_Brief_: Go through the records below and show every line with the string "JsonState".

_Given records_:
_ _ _ _
Definition single_json : Json T :=
  {| to_vec := single_to_vec; from_slice := single_from_slice;
     from_slice_to_vec := single_roundtrip |}.
Definition single_state : JsonState T :=
  {| json_state := single_json; from_slice_newline := single_newline |}.
End single.

(** A codec that knows two values and their texts. *)
Section two_values.
Context {T : Type} `{EqDecision T} (x y : T).

Definition two_to_vec (v : T) : option bytes :=
  if decide (v = x) then Some (bs "x") else if decide (v = y) then Some (bs "y") else None.
Definition two_from_slice (b : bytes) : option T :=
  if decide (strip_newlines b = bs "x") then Some x
  else if decide (strip_newlines b = bs "y") then Some y else None.
Lemma two_roundtrip v b : two_to_vec v = Some b → two_from_slice b = Some v.
Proof.
  unfold two_to_vec. case_decide; [subst v; by intros [= <-]|].
  case_decide; [|done]. subst v. by intros [= <-].
Qed.
Lemma two_newline b : two_from_slice (b ++ ["010"%byte]) = two_from_slice b.
Proof. unfold two_from_slice. by rewrite strip_newlines_snoc. Qed.

Definition two_json : Json T :=
  {| to_vec := two_to_vec; from_slice := two_from_slice; from_slice_to_vec := two_roundtrip |}.
Definition two_state : JsonState T :=
  {| json_state := two_json; from_slice_newline := two_newline |}.
End two_values.

(** A codec that knows a list of values: the text of the n-th has n + 1 letters. *)
Section table.
Context {T : Type} `{EqDecision T} (values : list T).

Definition table_to_vec (v : T) : option bytes :=
  (λ p, repeat "x"%byte (S p.1)) <$> list_find (λ w, w = v) values.
Definition table_from_slice (b : bytes) : option T :=
  match length (strip_newlines b) with O => None | S i => values !! i end.

Lemma strip_letters n : strip_newlines (repeat "x"%byte n) = repeat "x"%byte n.
Proof. induction n as [|n IH]; [done|]. simpl. rewrite IH. by destruct n. Qed.
Lemma table_roundtrip v b : table_to_vec v = Some b → table_from_slice b = Some v.
Proof.
  unfold table_to_vec, table_from_slice. destruct (list_find _ _) as [[i w]|] eqn:E; [|done].
  intros [= <-]. apply list_find_Some in E as (Hi & -> & _). cbn [fst].
  pose proof (strip_letters (S i)) as Hs. cbn [repeat] in Hs. rewrite Hs. cbn [length]. by rewrite repeat_length.
Qed.
Lemma table_newline b : table_from_slice (b ++ ["010"%byte]) = table_from_slice b.
Proof. unfold table_from_slice. by rewrite strip_newlines_snoc. Qed.

Definition table_json : Json T :=
  {| to_vec := table_to_vec; from_slice := table_from_slice; from_slice_to_vec := table_roundtrip |}.
Definition table_state : JsonState T :=
  {| json_state := table_json; from_slice_newline := table_newline |}.
End table.

Global Instance ShareConfig_eq_dec : EqDecision ShareConfig.
Proof. solve_decision. Defined.
Global Instance ClockState_eq_dec : EqDecision ClockState.
Proof. solve_decision. Defined.
Global Instance Manifest_eq_dec : EqDecision Manifest.
Proof. solve_decision. Defined.

Global Instance PeerRecord_eq_dec : EqDecision PeerRecord.
Proof. solve_decision. Defined.
Global Instance KnownPeers_eq_dec : EqDecision KnownPeers.
Proof. solve_decision. Defined.

Definition ex_share_config : ShareConfig := {|
  cfg_format_version := 1; cfg_share_id := ex_share; cfg_share_secret := repeat "006"%byte 32;
  cfg_name := bs "photos"; cfg_local_directory := bs "/home/photos"; cfg_created_at_ms := 0;
  cfg_initial_peers := []; cfg_initial_sync_complete := false |}.

Definition ex_env : write_env :=
  {| we_nonce := bs "7.9"; we_cut := λ b, [b]; we_fault := NoFault |}.
Lemma ex_env_cuts : cuts ex_env.
Proof. intros b. simpl. apply app_nil_r. Qed.

Lemma atomic_write_crash_safe_witness :
  let fs : files := {[bs "/d/clock.json" := bs "old"]} in
  let '(visited, r, fs') :=
    atomic_write_with fs (bs "/d") (bs "clock.json") (bs "7.9") [bs "ne"; bs "w"]
      SyncParentFault in
  let path := path_push (bs "/d") (bs "clock.json") in
  let temporary := temporary_path (bs "/d") (bs "clock.json") (bs "7.9") in
  Forall (old_or_new fs path temporary (concat [bs "ne"; bs "w"])) (fs' :: visited) ∧
  (r = Ok tt → fs' !! path = Some (concat [bs "ne"; bs "w"])) ∧
  (SyncParentFault ≠ DirFault → fs' !! temporary = None).
Proof.
  intros fs. exact (atomic_write_crash_safe fs (bs "/d") (bs "clock.json") (bs "7.9")
    [bs "ne"; bs "w"] SyncParentFault eq_refl).
Defined.

Lemma load_stored_manifest_witness :
  let m := ex_manifest (bs "a") (ex_file 1 "001") in
  let codec := single_state m in
  let fs' := (store_manifest (∅ : files) (bs "/d") m ex_env).2 in
  load_manifest fs' (bs "/d") (mf_share_id m) =
    (if MANIFEST_MAX_BYTES <? blen (bs "value") + 1
     then Err "exceeds the maximum supported size" else Ok m) ∧
  (∀ q, q ≠ share_manifest (bs "/d") (mf_share_id m) → fs' !! q = (∅ : files) !! q).
Proof.
  intros m codec fs'.
  assert (Hb : to_vec m = Some (bs "value")) by apply single_self.
  assert (Hs : store_manifest ∅ (bs "/d") m ex_env = (Ok tt, fs')).
  { subst fs'. unfold store_manifest.
    assert (Manifest_validate m (mf_share_id m) = Ok tt) as -> by (vm_compute; reflexivity).
    unfold atomic_write_json. rewrite Hb. reflexivity. }
  exact (load_stored_manifest ∅ fs' (bs "/d") m ex_env (bs "value") ex_env_cuts Hb Hs).
Defined.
_ _ _ _
_Problem solution_:
Definition single_state : JsonState T :=
Definition two_state : JsonState T :=
Definition table_state : JsonState T :=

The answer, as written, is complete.